Como ciudadana catalana tengo la sensación de vivir en una pesadilla constante; una pesadilla esperpéntica, grotesca, ridícula, absurda, perversa (y todos los adjetivos que se os ocurran menos coherente, razonable y empática). Cuando parece que ya no se pueden hacer peor las cosas, llega un iluminado y hace una propuesta aún más absurda, retorcida y maquiavélica. No les podemos negar que de imaginación no les falta: "Lo tenemos muy cerca", "El mundo nos mira", "Si me dais 68 diputados, proclamo la independencia", "Es imposible cualquier acuerdo político con el PSC", "Si no nos votas, eres de extrema derecha", "Solo sabéis quejaros; aún gracias que hacemos un tren orbital, peor sería que os quedarais con esta Catalunya desmantelada, arruinada, castellanizada e islamizada sin un tren orbital"… Muchas gracias por vuestros esfuerzos, pero no son necesarios, de verdad. Creo que tendríamos mejores resultados si nadie hiciera nada. Y sí, meto dentro del mismo saco a todos los partidos procesistas, porque tienen un denominador común: parole, parole, soltanto parole (pero sin el encanto de Mina Mazzini y Alberto Lupo).
¡Quién nos iba a decir que el dinero que pagamos a tocateja cada año con nuestros impuestos se giraría en nuestra contra y nos haría vivir cada día más miserablemente!
Que si DANAS y muertos sin culpables; que si sanidades destruidas; que si sistemas educativos saturados y fallidos; que si aumento de la criminalidad, de los robos con violencia y de los asesinatos con pistolas (pero nada que ver con la inmigración masiva); que si muertos en accidentes ferroviarios por una mala gestión; que si ahora soy independentista y al día siguiente españolista; que si infiltraciones en asambleas educativas; que si presos políticos que apoyan a los que los han encarcelado… Y no, no hablo ni del Far West ni de El hombre que mató a Liberty Valance; hablo de una Catalunya masoquista dentro de una España que solo tiene ganas de hundirla y de humillarla. No sé vosotros, pero yo estoy agotada de ir esquivando mentiras, manipulaciones, tergiversaciones… y de ver cómo todo lo que cobro a final de mes se va a los bolsillos de unos cuantos a cambio de nada o de un empeoramiento de la situación. ¡Quién nos iba a decir que el dinero que pagamos a tocateja cada año con nuestros impuestos se giraría en nuestra contra y nos haría vivir cada día más miserablemente!
Cuando dicen que tienen que buscar una solución a uno de los tres mil problemas que acumulamos, ya tiemblo; me dan más miedo que una combinación de más de dos pronombres febles. Para ellos la palabra solución significa: 'Asfixiemos un poco más al personal, a ver si con cuatro tuits aún les basta para desahogarse o ya tienen ganas de dar un paso más'. Saben que el cabreo nos dura menos que un suspiro y que después ya pueden volver a aportarnos otra solución ornamentada con miradas al infinito y frases épicas y emotivas de algún libro de autoayuda de hace veinte años y hacer lo que les dé la gana.

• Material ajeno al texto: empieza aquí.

Lemma forgotten_step a k k' i j id :
  spares_server i a → stack_step a k = Some k' → forgotten_at i j id k → forgotten_at i j id k'.
Proof.
  intros Hsp E Hf. destruct a as [a|i' id' req|i'|i' j'|i' j']; cbn [stack_step] in E.
  - destruct a; try discriminate E; try (apply bind_Some in E as (c & _ & E); by injection E as <-).
    apply bind_Some in E as (rf & _ & E). apply bind_Some in E as (rsm & _ & E).
    apply bind_Some in E as (c & _ & E). injection E as <-. destruct Hf as (r & Hr & Hf).
    exists r. simpl. rewrite list_lookup_insert_ne; [done|]. intros ->. by eapply Hsp.
  - apply bind_Some in E as (rf & _ & E). apply bind_Some in E as (r & Hr & E).
    destruct (Submit_start id' req rf (k_rsm r)) as [[rf' rsm] ans] eqn:Es. injection E as <-.
    eapply forgotten_set; [done|by eapply Submit_start_forgotten|done].
  - apply bind_Some in E as ([r m] & Hn & E). apply bind_Some in E as (rf & _ & E).
    apply bind_Some in E as (res & Er%of_ret_Some & E). apply bind_Some in E as ([rf' rsm] & -> & E). injection E as <-.
    unfold next_msg in Hn. apply bind_Some in Hn as (r0 & Hr & Hn). apply bind_Some in Hn as (d & _ & Hn).
    apply bind_Some in Hn as (m0 & _ & [= -> ->]).
    eapply forgotten_set; [done|by eapply reader_step_forgotten|done].
  - apply bind_Some in E as (rf & _ & E). apply bind_Some in E as (r & Hr & E).
    apply bind_Some in E as (rsm & Es & [= <-]).
    refine (forgotten_set i j id k i' r rsm (k_read r) (k_cluster k) Hr _ Hf). by eapply Submit_recv_forgotten.
  - apply bind_Some in E as (rf & _ & E). apply bind_Some in E as (r & Hr & E).
    apply bind_Some in E as (rsm & Es & [= <-]).
    refine (forgotten_set i j id k i' r rsm (k_read r) (k_cluster k) Hr _ Hf). by eapply Submit_timer_forgotten.
Qed.

Lemma forgotten_run acts done k k' i j id :
  Forall (spares_server i) acts → stack_run acts k = Some (done, k') → forgotten_at i j id k → forgotten_at i j id k'.
Proof.
  intros Hsp. revert done k. induction Hsp as [|a acts Ha _ IH]; intros done k E Hf; simpl in E; [by injection E as _ <-|].
  apply bind_Some in E as (k1 & E1 & E). apply bind_Some in E as ([done' k2] & E2 & [= _ <-]).
  eapply IH; [done|by eapply forgotten_step].
Qed.
End stack.

Arguments replica : clear implicits.
Arguments stack : clear implicits.
Arguments kaction : clear implicits.

(** *** Concrete runs of the counter service *)

Import RsmSrv.

(** the size of the state, in log entries *)
Definition entries_size (rf : Raft (Op any) (list Z)) : Z := zlen (logs rf).

Definition zero : rsmSrv := {| counter := 0 |}.

Abbreviation counter_run acts :=
  (stack_run 3 entries_size zero acts (stack_init zero clk0 3)).

(** peer 0 is elected by peer 1 and submits twice; peer 2 lags behind.  The
    service of peer 0 compacts after command 1, and peer 2 gets the snapshot. *)
Definition in_step_run : list (kaction any (list Z)) :=
  let late := {| now := 1000; rnd := 0 |} in
  (KRaft <$> [ATick 0 late; ADeliver 0 late; AReply 0 late]) ++
  [KSubmit 0 71 Inc; KSubmit 0 72 Inc; KSubmit 0 73 Null] ++
  (KRaft <$> [AHeartBeat 0; ADeliver 1 late; AReply 1 late; ACommit 0; AApply 0; ASend 0; ASend 0; ASend 0]) ++
  [KRead 0; KRecv 0 0] ++
  (KRaft <$> [AHeartBeat 0; ADeliver 3 late; AReply 3 late; AHeartBeat 0; ADeliver 4 late; AApply 2; ASend 2]) ++
  [KRead 2; KRead 2; KRead 0; KRecv 0 1; KRead 0; KRaft (ASend 2); KRead 2; KRaft (ACrash 2 late)].

Lemma ids_checked {V Snap} (acts : list (kaction V Snap)) :
  forallb (λ a, match a with KSubmit _ id _ => 0 <=? id | _ => true end) acts = true → ids_drawn acts.
Proof.
  rewrite forallb_forall. intros H i id req Hin%list_elem_of_In. specialize (H _ Hin). simpl in H. lia.
Qed.

Definition ids_of {V Snap} (acts : list (kaction V Snap)) : list Z :=
  omap (λ a, match a with KSubmit _ id _ => Some id | _ => None end) acts.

Los culpables siempre somos nosotros, los ciudadanos, que no sabemos votar; ellos siempre son víctimas de alguna conspiración estrambótica, de gente chiflada que los acusa de mentir día sí, día también, de verse involucrados en corrupciones que nunca saben de dónde bajan… A veces, no sé si os pasa, tengo más la sensación de estar en el patio de una escuela de payasos de película de terror que en un país serio. Los catalanes somos unos desagradecidos; deberíamos darles las gracias por destrozar nuestra lengua y por hacer creer a los recién llegados que nuestras tradiciones son imposiciones fascistas. La tolerancia, en este país llamado España, es aceptar cualquier cultura menos la catalana; es de primero de imperialismo, de colonialismo y de supremacismo. Porque todo el mundo sabe que la cultura catalana siempre se ha querido imponer a las culturas minoritarias como la española para hacerlas desaparecer, y que, por eso, actualmente la lengua española se debate entre la vida y la muerte. Pero no estoy aquí para hablaros de toda esta decadencia ni para victimizar; estoy aquí para deciros que "Lo volveremos a hacer", que "Lo tenemos muy cerca" y que por fin ya estamos en la última etapa de la hoja de ruta que nos habíamos marcado: entregar las llaves de Catalunya a los extranjeros y abrir la puerta de par en par a la españolidad. Gracias a todos los que lo habéis hecho posible; sin vosotros Catalunya nunca habría podido ser una colonia española como Dios manda.